Одним из факторов, дестабилизировавших внутриполитическую обстановку в Российской империи накануне Февральской революции 1917 г., стала правительственная политика по ограничению продажи алкогольных напитков – так называемый сухой закон 1914 г.
Его введение было не только губительно для бюджета страны – винная монополия обеспечивала четвертую часть доходов, – но и крайне сомнительной мерой с точки зрения здравоохранения: началось массовое потребление суррогатов.
У сухого закона 1914 г. была своя предыстория. В 1913 г. публицист князь В. П. Мещерский, министр внутренних дел Н. А. Маклаков, финансист И. П. Манус и старец Г. Е. Распутин объединили свои усилия с одной целью: снять с поста председателя Совета министров и министра финансов В. Н. Коковцова. Наиболее действенным инструментом они считали критику винной монополии. Для этого заговорщики заручились поддержкой С. Ю. Витте, отца госмонополии на продажу спиртного. Тот открыто раскритиковал действия Коковцова по увеличению стоимости водки. В январе 1914 г. новым министром финансов был утвержден П. Л. Барк, в рескрипте к назначению которого император Николай II написал о необходимости борьбы за народную трезвость. Премьером же стал престарелый И. Л. Горемыкин, уже занимавший этот пост в 1906 г.

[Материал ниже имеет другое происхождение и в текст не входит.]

(* ===== verification/NetApi.v ===== *)
(** * Streams and listeners (as_std/src/net.rs)

    What functions use of the network: [TcpStream], [TcpListener] and the names
    of hosts, over the descriptor table.  The second half puts the table over the
    TCP service and follows a stream through the three components. *)
From Stdlib Require Import Ascii String.
From S2P Require Import Prelude Bytes Hostcall Fdtab FdSpec Fatfs FileStack.
From S2P Require Import Ipv4 TapSetup Socket SocketSpec SocketProps AsStd.
Local Open Scope Z_scope.

(** The host call [addrinfo], which does not go through the table. *)
Class NameService (W : Type) : Type := hc_addrinfo : string → prog W (result Z SmoltcpError).

Section net.
Context {W : Type} {FB : FdBackend W} {NS : NameService W}.
Local Abbreviation M := (prog (FdState W)).

(** [impl ToSocketAddrs for &str]: [host], [host:port], where [host] is an
    address or a name; further colons are ignored. *)
Definition to_socket_addrs (self : string) : M (result SocketAddrV4 SmoltcpError) :=
  let target_tuple := split ":" self in
  host_str ← unwrap (target_tuple !! 0%nat);
  addr ← (match parse_ipv4 host_str with
          | Some addr => mret addr
          | None => r ← below (hc_addrinfo host_str); unwrap_ok r
          end);
  port ← (match target_tuple !! 1%nat with
          | Some port => unwrap (parse_u16 port)
          | None => mret 80
          end);
  mret (Ok (mk_addr addr port)).

Record TcpStream : Type := mk_stream { stream_fd : Fd }.
Record TcpListener : Type := mk_listener { listener_fd : Fd }.

Definition stream_connect (addr : string) : M (result TcpStream FdtabError) :=
  sockaddrv4 ←? lift_sock <$> to_socket_addrs addr;
  raw_fd ←? Fdtab.connect sockaddrv4;
  mret (Ok (mk_stream raw_fd)).
Definition stream_write (s : TcpStream) (buf : list byte) : M (result Z FdtabError) :=
  Fdtab.write s.(stream_fd) buf.
Definition stream_read (s : TcpStream) (buf : list byte) : M (result Z FdtabError * list byte) :=
  Fdtab.read s.(stream_fd) buf.
Definition stream_drop (s : TcpStream) : M () := r ← Fdtab.close s.(stream_fd); unwrap_ok r.

Definition listener_bind (url : string) : M (result TcpListener FdtabError) :=
  addr ← to_socket_addrs url;
  addr ← unwrap_ok addr;
  raw_fd ←? Fdtab.bind addr;
  mret (Ok (mk_listener raw_fd)).
(** [Incoming::next] *)
Definition incoming_next (l : TcpListener) : M (option TcpStream) :=
  r ← Fdtab.accept l.(listener_fd);
  mret (match r with Ok raw_fd => Some (mk_stream raw_fd) | Err _ => None end).
Definition listener_drop (l : TcpListener) : M () := r ← Fdtab.close l.(listener_fd); unwrap_ok r.

(** addresses are read as they are written: the text of any IPv4 address,
    alone or with any port behind a colon, is parsed to that address and that port
    (80 without one), without asking the name service. *)
Theorem socket_addr_round_trip : ∀ ip port s, fits 32 ip → fits 16 port →
  to_socket_addrs (show_ipv4 ip +:+ ":" +:+ pretty port) s = (Ret (Ok (mk_addr ip port)), s) ∧
  to_socket_addrs (show_ipv4 ip) s = (Ret (Ok (mk_addr ip 80)), s).
Proof.
  intros ip port s Hip Hport. unfold to_socket_addrs.
  assert (free_of ":" (show_ipv4 ip)) as Hfree by by apply show_ipv4_free.
  assert (free_of ":" (pretty port)) as Hfree' by (apply pretty_free; [done|apply Hport]).
  change (":" +:+ pretty port) with (String ":" (pretty port)).
  rewrite split_app, !split_free by done. cbn [lookup list_lookup].
  split; erewrite bind_Ret by reflexivity; rewrite parse_show_ipv4 by done;
    erewrite bind_Ret by reflexivity; [|done].
  by rewrite parse_u16_pretty.
Qed.

End net.

(** ** Over the TCP service *)
Section stack.
Context {FS F T N : Type} {FC : FatCrate FS F} {HI : HostImage FS}.
Context {SM : Smoltcp T N} {SP : SmoltcpSpec T N} {HC : HostCommands N}.
(** The isolation, the calling thread, how many polls a call may take in the
    model, and the stdio service. *)
Context (isol_id tid : Z) (polls : nat) (stdout : list byte → prog (NetState N) Z).

Definition tcp_service : SockService (NetState N) := {|
  ss_connect := smol_connect isol_id tid;
  ss_bind := smol_bind isol_id tid;
  ss_accept := smol_accept isol_id tid polls;
  ss_send := smol_send isol_id tid polls;
  ss_recv := smol_recv isol_id tid polls;
  ss_close := smol_close isol_id tid polls;
  ss_stdout := stdout
|}.
#[local] Existing Instance tcp_service.

(** The state of the three services. *)
Definition NetStack : Type := FdState (LowerState FS F (NetState N)).

Lemma below_sock {A} (m : prog (NetState N) A) (t : FdTable) (fs : FatfsState FS F) n :
  below (in_sock m) (t, (fs, n)) = let '(o, n') := m n in (o, (t, (fs, n'))).
Proof. unfold below, in_sock, on. cbn [snd fst]. by destruct (m n). Qed.

(** A call on a descriptor the table has. *)
Lemma with_file_eq {A} (t : FdTable) fd (k : option File → prog NetStack A) w f :
  3 ≤ fd → fits 32 fd → lookup_fd t fd = Some f →
  with_file fd k (t, w) = k (Some f) (t, w).
Proof.
  intros H3 Hfd Hl. unfold with_file.
  rewrite (bind_Ret _ _ _ _ _ (checked_fits 64 (fd - 3) _ ltac:(unfold fits in *; lia))).
  rewrite (bind_Ret _ _ _ t (t, w)) by done. by rewrite <- lookup_fd_ge, Hl by done.
Qed.

(** A stream of this program: a descriptor that is open for the TCP socket [h]. *)
Definition stream_on (t : FdTable) (st : TcpStream) (h : SockFd) : Prop :=
  3 ≤ st.(stream_fd) ∧ fits 32 st.(stream_fd) ∧
  lookup_fd t st.(stream_fd) = Some (mk_file OpenMode_RDWR (Net h)).

(** What the service below sends, [write_all] delivers in one call. *)
Lemma write_all_sent (t : FdTable) (fs : FatfsState FS F) n st h data n' :
  stream_on t st h → data ≠ [] → zlen data < 2 ^ 64 →
  smol_send isol_id tid polls h data n = (Ret (Ok ()), n') →
  write_all 1 (stream_write st) data (t, (fs, n)) = (Ret (Ok ()), (t, (fs, n'))).
Proof.
  intros (H3 & Hfd & Hl) Hne Hlen E.
  assert (stream_write st data (t, (fs, n)) = (Ret (Ok (zlen data)), (t, (fs, n')))) as Ew.
  { unfold stream_write, Fdtab.write.
    replace (stream_fd st =? 0) with false by lia.
    replace ((stream_fd st =? 1) || (stream_fd st =? 2)) with false by lia.
    rewrite (with_file_eq _ _ _ _ _ H3 Hfd Hl). cbn [can_write mode src contains].
    change (negb (can_write (mk_file OpenMode_RDWR (Net h)))) with false. cbv iota.
    erewrite bind_Ret; [|change (hc_send h data) with (in_sock (F := F) (FS := FS) (smol_send isol_id tid polls h data));
      rewrite below_sock, E; reflexivity].
    done. }
  pose proof (zlen_pos data Hne) as Hpos.
  destruct data as [|b data]; [done|]. cbn [write_all]. rewrite (bind_Ret _ _ _ _ _ Ew).
  replace (zlen (b :: data) =? 0) with false by lia.
  rewrite Z.sub_diag. erewrite bind_Ret by (rewrite slice_ok by (unfold zlen; lia); reflexivity).
  done.
Qed.

(** C31: A stream delivers what is written to it: [write_all] on a stream whose
    descriptor names the socket [h], over a network that keeps taking data,
    returns Ok after one call of each service below, leaves the table and the files
    as they were, and has queued exactly the bytes of the buffer on [h]. *)
Theorem stream_write_all P (t : FdTable) (fs : FatfsState FS F) n st h sock data :
  stream_on t st h → up tid n → set_get h n.(stack) = Some sock → drains h P → P n.(stack) →
  data ≠ [] → zlen data < 2 ^ 64 → (length data < polls)%nat →
  ∃ n' sock', write_all 1 (stream_write st) data (t, (fs, n)) = (Ret (Ok ()), (t, (fs, n'))) ∧
    up tid n' ∧ set_get h n'.(stack) = Some sock' ∧ tx sock' = tx sock ++ data.
Proof.
  intros Hst Hup Hs HP Hn Hne Hlen Hp.
  destruct (send_delivers_eq isol_id tid P n h sock data polls) as (n' & sock' & E & Hpost); try done.
  exists n', sock'. split; [|exact Hpost]. by apply (write_all_sent t fs n st h).
Qed.

(** a listener goes on listening: when the TCP service accepts a connection
    on the socket of a listener's descriptor, [Incoming::next] gives a stream on a
    free descriptor that names that socket, now the connection, and the
    listener's descriptor names a new socket listening on the same port; no other
    descriptor changes. *)
Theorem incoming_next_accepts (t : FdTable) (fs : FatfsState FS F) n l md h sock h' n' :
  3 ≤ l.(listener_fd) → fits 32 l.(listener_fd) → zlen t + 3 < 2 ^ 32 →
  lookup_fd t l.(listener_fd) = Some (mk_file md (Net h)) →
  up tid n → slots n.(stack) < 2 ^ 32 → set_get h n.(stack) = Some sock →
  smol_accept isol_id tid polls h n = (Ret (Ok h'), n') →
  ∃ st t' port conned listener,
    incoming_next l (t, (fs, n)) = (Ret (Some st), (t', (fs, n'))) ∧
    stream_on t' st h ∧ lookup_fd t st.(stream_fd) = None ∧ is_Some (set_get h n'.(stack)) ∧
    lookup_fd t' l.(listener_fd) = Some (mk_file md (Net h')) ∧ h' ≠ h ∧
    tcp_local_port conned = Some port ∧ set_get h' n'.(stack) = Some listener ∧
    is_Listen (tcp_state listener) = true ∧ listening listener = Some port ∧
    ∀ g, g ≠ l.(listener_fd) → g ≠ st.(stream_fd) → lookup_fd t' g = lookup_fd t g.
Proof.
  intros H3 Hfd Hlen Hl Hup Hroom Hs E.
  destruct (accept_renews_eq isol_id tid n h sock polls h' n' Hup Hroom Hs E)
    as (Hne & Hnone & Hstill & conned & port & listener & _ & Hport & Hnew & Hlis & Hlp).
  assert (hc_smol_accept h (fs, n) = (Ret (Ok h'), (fs, n'))) as Eh.
  { change (in_sock (F := F) (FS := FS) (smol_accept isol_id tid polls h) (fs, n) = (Ret (Ok h'), (fs, n'))).
    unfold in_sock, on. cbn [snd fst]. by rewrite E. }
  destruct (accept_swaps_handles _ t (fs, n) (listener_fd l) (mk_file md (Net h)) h h' (fs, n'))
    as (fd' & t' & Ea & Hne' & Hfd' & Hfree & Hlis' & Hcon & Hrest); try done.
  exists (mk_stream fd'), t', port, conned, listener. cbn [stream_fd].
  split; [unfold incoming_next; by rewrite (bind_Ret _ _ _ _ _ Ea)|].
  unfold stream_on, fits. cbn [stream_fd]. split_and!; done || lia.
Qed.
End stack.

(** ** The theorems at a concrete network and disk *)
Section demo.
Import SocketDemo MemFat.

Lemma socket_addr_round_trip_witness :
  to_socket_addrs (NS := λ _, mret (Err DNSQueryFailed))
    (show_ipv4 (ipv4_new 192 168 69 1) +:+ ":" +:+ pretty 8080) ([], ()) =
    (Ret (Ok (mk_addr (ipv4_new 192 168 69 1) 8080)), ([], ())) ∧
  to_socket_addrs (NS := λ _, mret (Err DNSQueryFailed))
    (show_ipv4 (ipv4_new 192 168 69 1)) ([], ()) =
    (Ret (Ok (mk_addr (ipv4_new 192 168 69 1) 80)), ([], ())).
Proof.
  exact (socket_addr_round_trip (NS := λ _, mret (Err DNSQueryFailed))
    (ipv4_new 192 168 69 1) 8080 ([], ()) ltac:(by vm_compute) ltac:(by vm_compute)).
Defined.

Definition no_stdout (buf : list byte) : prog (NetState Wire) Z := mret (zlen buf).
Definition no_files : FatfsState Disk Cursor := mk_fatfs [] false None.
Definition one_stream : FdTable := [Some (mk_file OpenMode_RDWR (Net 0))].
Definition listener_table : FdTable := [Some (mk_file OpenMode_RD (Net 0))].
Definition quiet_net : NetState Wire := live_on (mk_wire [connected []] []).

Lemma one_stream_on : stream_on one_stream (mk_stream 3) 0.
Proof. unfold stream_on. cbn. by split_and!. Qed.

Lemma quiet_now : quiet_sender quiet_net.(stack).
Proof. exists (connected []). by split. Qed.

Lemma stream_write_all_witness : ∃ n' sock',
  write_all (E := FdtabError) 1
    (stream_write (FB := stack_backend (SS := tcp_service isol 1 100 no_stdout)) (mk_stream 3))
    [1;2;3;4;5;6;7;8;9] (one_stream, (no_files, quiet_net)) = (Ret (Ok ()), (one_stream, (no_files, n'))) ∧
  up 1 n' ∧ set_get 0 n'.(stack) = Some sock' ∧ tx sock' = [] ++ [1;2;3;4;5;6;7;8;9].
Proof.
  exact (stream_write_all isol 1 100 no_stdout quiet_sender one_stream no_files quiet_net (mk_stream 3) 0
    (connected []) [1;2;3;4;5;6;7;8;9] one_stream_on (live_up _) eq_refl quiet_sender_drains quiet_now
    ltac:(done) ltac:(by vm_compute) ltac:(by vm_compute; lia)).
Defined.

Lemma incoming_next_accepts_witness : ∃ st t' n',
  incoming_next (FB := stack_backend (SS := tcp_service isol 1 5 no_stdout)) (mk_listener 3)
    (listener_table, (no_files, live_on calling_wire)) = (Ret (Some st), (t', (no_files, n'))) ∧
  stream_on t' st 0 ∧ lookup_fd t' 3 = Some (mk_file OpenMode_RD (Net 1)).
Proof.
  destruct accepted as [n' E].
  destruct (incoming_next_accepts isol 1 5 no_stdout listener_table no_files (live_on calling_wire)
    (mk_listener 3) OpenMode_RD 0 (mk_tcp Listen [] [] None (Some 8080)) 1 n'
    ltac:(done) ltac:(by vm_compute) ltac:(done) eq_refl (live_up _) ltac:(done) eq_refl E)
    as (st & t' & _ & _ & _ & He & Hst & _ & _ & Hl & _).
  exists st, t', n'. exact (conj He (conj Hst Hl)).
Defined.
End demo.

Современники не очень верили, что император решится ликвидировать самую доходную статью бюджета. Горемыкин, рассуждая о перспективах сухого закона, говорил: «Все это чепуха, одни громкие слова, которые не получат никакого применения. Государь поверил тому, что ему наговорили, очень скоро забудет об этом новом курсе, и все пойдет по-старому». Действительно, поначалу Барк продолжал прежнюю политику даже после начала мировой войны: законом от 27 июля 1914 г. цена водки была поднята до 12 руб. 80 коп. за ведро; государственный бюджет на 1914 г. также был построен на доходах от казенной продажи спиртного, запланированных в размере 936 млн руб. (26,2 %), при сумме всех доходов – 3 млрд 572 млн.
С началом мобилизации на охваченных ею территориях России было введено временное ограничение продажи спиртных напитков. Однако о разработке антиалкогольной реформы никто не помышлял. Поэтому для Барка явилось полной неожиданностью, когда император в августе 1914 г. на выездном заседании Совета министров в Московском Кремле напомнил ему о планах запретить продажу спиртного. Министр финансов пришел в замешательство и попросил несколько дней на раздумье.
Первоначально ограничение мест продажи питейных напитков рассматривалась в качестве временного мобилизационного мероприятия. Однако результаты оказались неожиданными и неприятными. Военные власти, стараясь пресечь пьянство призывников, столкнулись с волной винных погромов, прокатившихся по Сибири, Уралу, Поволжью и Центральной России. Тревожные донесения в Главное управление неокладных сборов и казенной продажи питей поступили уже 22 июля 1914 г. из Томской губернии. За неполные пять дней в разных местах было разгромлено более двадцати винных лавок и складов. В Кузнецке склад был взят приступом и в течение нескольких дней находился в руках запасных (солдаты запасных частей и соединений, формирующихся для отправки на фронт). Не рискуя проникать внутрь, полиция снаружи наблюдала за происходящим, лишь сообщая руководству о доносившихся изнутри глухих «ударах железа». При разгроме склада в Барнауле начался пожар. Тревожным симптомом бунта стало то, что к запасным начали присоединяться и крестьяне. Управляющий акцизными сборами Томской губернии Лагунович прямо телеграфировал в Петербург: «Возмущение запасных Томской губернии принимает характер мятежа».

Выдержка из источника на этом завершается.